“Pulp Fiction” director Quentin Tarantino is being sued by Miramax over his plan to sell off non-fungible tokens tied to the groundbreaking 1994 picture.
This month, Tarantino announced plans to sell NFTs of pages from an early handwritten version of the “Pulp Fiction” script with audio commentary. Tarantino teamed up with SCRT Labs to auction off seven movie-themed tokens.
“Pulp Fiction” distributor Miramax sued Tarantino of contract breach, copyright and trademark infringement on Tuesday, alleging he has no rights to sell the NFTs.
A cease-and-desist letter was delivered to Tarantino once BeIn Media and ViacomCBS learned about the NFT intentions, but Tarantino failed to cooperate, according to a lawsuit filed in U.S. District Court in Los Angeles.
According to the complaint, Tarantino’s actions compelled Miramax to sue a valued colleague in order to enforce, preserve, and safeguard its contractual and intellectual property rights relating to one of its most valuable film properties. Unchecked, Tarantino’s actions could convince others to believe Miramax is engaged. Miramax retains the rights to develop, promote, and sell NFTs pertaining to its extensive film collection, which could mislead others into assuming they have the rights to pursue similar transactions or offerings.
Tarantino’s lawyer, Bryan Freedman, told the Times that the filmmaker’s contract allows him to sell NFTs of his work.
Miramax was also sued for revealing contract information.
“Miramax is wrong,” Freedman remarked. This ham-fisted attempt to stop Quentin Tarantino from selling NFTs of his hand-written script for ‘Pulp Fiction’ will fail. “However, Miramax’s callous choice to reveal confidential information about its filmmakers’ contracts and compensation will forever stain its name.”
After the success of “Reservoir Dogs,” Tarantino’s next picture, “Pulp Fiction,” was a critical and commercial smash. It was nominated for several Oscars, including best picture. Tarantino shared the writing award with Roger Avary.
Miramax released Tarantino’s “Jackie Brown” and “Kill Bill” films. Harvey and Bob Weinstein ran Miramax at the time, and later worked with Tarantino at the Weinstein Co. “Pulp Fiction” remains a cherished Miramax classic.
To evade Miramax’s rights to ‘Pulp Fiction,’ the Tarantino team decided to build, promote, and distribute NFTs without permission, said Bart Williams, an attorney at Proskauer Rose LLP who represents Miramax.
NFTs are essentially authentication certificates for items like digital art, sports memorabilia, and concert tickets. This year, investors, particularly cryptocurrency enthusiasts, flocked to the unique digital data stored and tracked on a blockchain network. An NFT for a digital collage by graphic artist Beeple sold for $69 million at auction.

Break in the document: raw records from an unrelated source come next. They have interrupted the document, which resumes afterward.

(** * Numeric field filter state (NumericFieldFilter.state.ts)

    A shallow embedding of the selectors of
    [app/packages/app/src/components/Filters/NumericFieldFilter.state.ts]:
    the bounds of a field ([boundsAtom]), the derived filter ([getFilter],
    [rangeAtom], [noneAtom]), the write path ([setFilter]) and the
    is-filtered predicate ([fieldIsFiltered]).

    Recoil's [get] is a pure read of the upstream atoms, so every selector is
    a function of an environment [Env] (field types, statistics, the objects
    the statistics refer to) and of the filter store; Recoil's [set] returns
    the updated store. *)

From Stdlib Require Import ZArith Bool List Lia.
From stdpp Require Import base decidable option strings gmap.

Local Open Scope list_scope.

(** ** JavaScript values held by a bounds pair

    A bound is [null], [undefined], a number, or a reference to an object
    (a wrapped date, [{_cls: "DateTime", datetime: ...}]).

    Numbers are modelled by [Z]. The code never computes with a bound: it
    only compares bounds ([===], [!==], [<], [>]), tests them for truthiness
    and passes them on, so an order-preserving reading of the finite numbers
    that occur (time stamps, integer and real bounds) as integers loses
    nothing. [NaN] is not modelled: the statistics arrive as JSON, which has
    no [NaN]. *)
Inductive value : Type :=
  | VNull
  | VUndefined
  | VNum (n : Z)
  | VRef (loc : nat).

#[global] Instance value_eq_dec : EqDecision value.
Proof. solve_decision. Defined.

(** [a === b]: primitives by value, objects by reference. *)
Definition strict_eq (a b : value) : bool :=
  match a, b with
  | VNull, VNull => true
  | VUndefined, VUndefined => true
  | VNum x, VNum y => (x =? y)%Z
  | VRef l, VRef l' => (l =? l')%nat
  | _, _ => false
  end.

(** The condition of [v ? _ : _]. *)
Definition truthy (v : value) : bool :=
  match v with
  | VNull | VUndefined => false
  | VNum n => negb (n =? 0)%Z
  | VRef _ => true
  end.

(** [ToNumber] as the relational operators apply it: [null] is [0];
    [undefined] and an object (whose primitive is the string
    "[object Object]") are [NaN], here [None]. *)
Definition to_number (v : value) : option Z :=
  match v with
  | VNull => Some 0%Z
  | VNum n => Some n
  | VUndefined | VRef _ => None
  end.

(** [a < b] and [a > b]; a comparison with [NaN] is false. *)
Definition js_lt (a b : value) : bool :=
  match to_number a, to_number b with
  | Some x, Some y => (x <? y)%Z
  | _, _ => false
  end.

Definition js_gt (a b : value) : bool := js_lt b a.

(** [Range] of [./RangeSlider]: a pair of nullable numbers. *)
Definition Range : Type := value * value.

(** ** The environment read through [get] *)

(** The constants imported from [../../utils/labels], which the selectors
    only compare with; they are taken as parameters. *)
Record Labels : Type := {
  LIST_FIELD : string;
  DATE_TIME_FIELD : string;
  DATE_FIELD : string;
  AGGS_BOUNDS : string
}.

(** An entry of [selectors.datasetStats]. [result] is read only for the
    entries of kind [AGGS.BOUNDS], where it is a two-element array. *)
Record StatEntry : Type := {
  name : string;
  stat_CLS : string;
  result : Range
}.

Record Env : Type := {
  labels : Labels;
  (** [selectors.primitivesMap("sample")] *)
  primitivesMap : gmap string string;
  (** [selectors.primitivesSubfieldMap("sample")] *)
  primitivesSubfieldMap : gmap string string;
  (** [selectors.datasetStats], possibly [null] or [undefined] *)
  datasetStats : option (list StatEntry);
  (** the [datetime] property of the objects that bounds refer to *)
  heap : gmap nat value
}.

(** ** Field-type predicates *)

Definition isDateTimeField (e : Env) (name : string) : bool :=
  let map := primitivesMap e in
  let map :=
    if bool_decide (map !! name = Some (LIST_FIELD (labels e)))
    then primitivesSubfieldMap e else map in
  bool_decide (Some (DATE_TIME_FIELD (labels e)) = map !! name).

Definition isDateField (e : Env) (name : string) : bool :=
  let map := primitivesMap e in
  let map :=
    if bool_decide (map !! name = Some (LIST_FIELD (labels e)))
    then primitivesSubfieldMap e else map in
  bool_decide (Some (DATE_FIELD (labels e)) = map !! name).

(** ** Bounds resolution *)

(** [v.datetime], for a truthy [v]: the property of the object, and
    [undefined] on a number, which has no such property. *)
Definition datetime (e : Env) (v : value) : value :=
  match v with
  | VRef l => default VUndefined (heap e !! l)
  | _ => VUndefined
  end.

(** [(v) => (v ? v.datetime : v)] *)
Definition unwrapDate (e : Env) (v : value) : value :=
  if truthy v then datetime e v else v.

(** The guard of the reducer: [cur.name !== path || cur._CLS !== AGGS.BOUNDS]. *)
Definition skipped (e : Env) (path : string) (cur : StatEntry) : bool :=
  negb (bool_decide (name cur = path))
  || negb (bool_decide (stat_CLS cur = AGGS_BOUNDS (labels e))).

(** What the reducer returns for an entry it does not skip. *)
Definition entryBounds (e : Env) (path : string) (cur : StatEntry) : Range :=
  if isDateTimeField e path || isDateField e path
  then (unwrapDate e (fst (result cur)), unwrapDate e (snd (result cur)))
  else result cur.

(** The callback of [reduce]. *)
Definition reducer (e : Env) (path : string) (acc : Range) (cur : StatEntry) : Range :=
  if skipped e path cur then acc else entryBounds e path cur.

(** [(get(selectors.datasetStats) ?? []).reduce(..., [null, null])] *)
Definition statBounds (e : Env) (path : string) : Range :=
  fold_left (reducer e path) (default [] (datasetStats e)) (VNull, VNull).

Definition boundsAtom (e : Env) (path : string) (defaultRange : option Range) : Range :=
  let bounds := statBounds e path in
  if strict_eq (fst bounds) VNull && strict_eq (snd bounds) VNull then bounds
  else
    let bounds :=
      match defaultRange with
      | Some (maxMin, minMax) =>
          (if js_lt maxMin (fst bounds) then maxMin else fst bounds,
           if js_gt minMax (snd bounds) then minMax else snd bounds)
      | None => bounds
      end in
    (fst bounds, snd bounds).

(** ** Filter records and the filter store *)

Record NumericFilter : Type := {
  range : Range;
  none : bool;
  _CLS : string
}.

#[global] Instance NumericFilter_eq_dec : EqDecision NumericFilter.
Proof. solve_decision. Defined.

(** [{ ...f, none: b }] *)
Definition with_none (b : bool) (f : NumericFilter) : NumericFilter :=
  {| range := range f; none := b; _CLS := _CLS f |}.

(** Modelled from the spec: reading the persisted filter store
    [filterStage], which is defined in [./atoms]. The spec gives it as a keyed
    store, "get/set by (field path, modal-context boolean) -> filter record
    or absent"; an absent key contributes no property to an object spread. *)
Definition filterStage_get (st : gmap (bool * string) NumericFilter)
    (modal : bool) (path : string) : option NumericFilter :=
  st !! (modal, path).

NFTs are an exciting new tool for artists and businesses to monetise and promote their work. Warner Bros. has partnered with NFT platform Nifty’s to offer virtual tokens for forthcoming movies “Matrix Resurrections” and “Space Jam: A New Legacy”.
However, as independent artists sought to capitalise on the growing demand for their work through this asset class, studios sought to regulate the usage of intellectual property, particularly popular superhero NFTs.
By arrangement, Tarantino’s reserved rights for “Pulp Fiction” were allegedly confined to the soundtrack record, music publishing, live performance and publication rights for both film and television sequels and remakes.
This includes rights or media that were unknown at the time of the original rights agreement, the complaint states. Miramax alleged Tarantino did not consult them on the “Pulp Fiction” NFTs.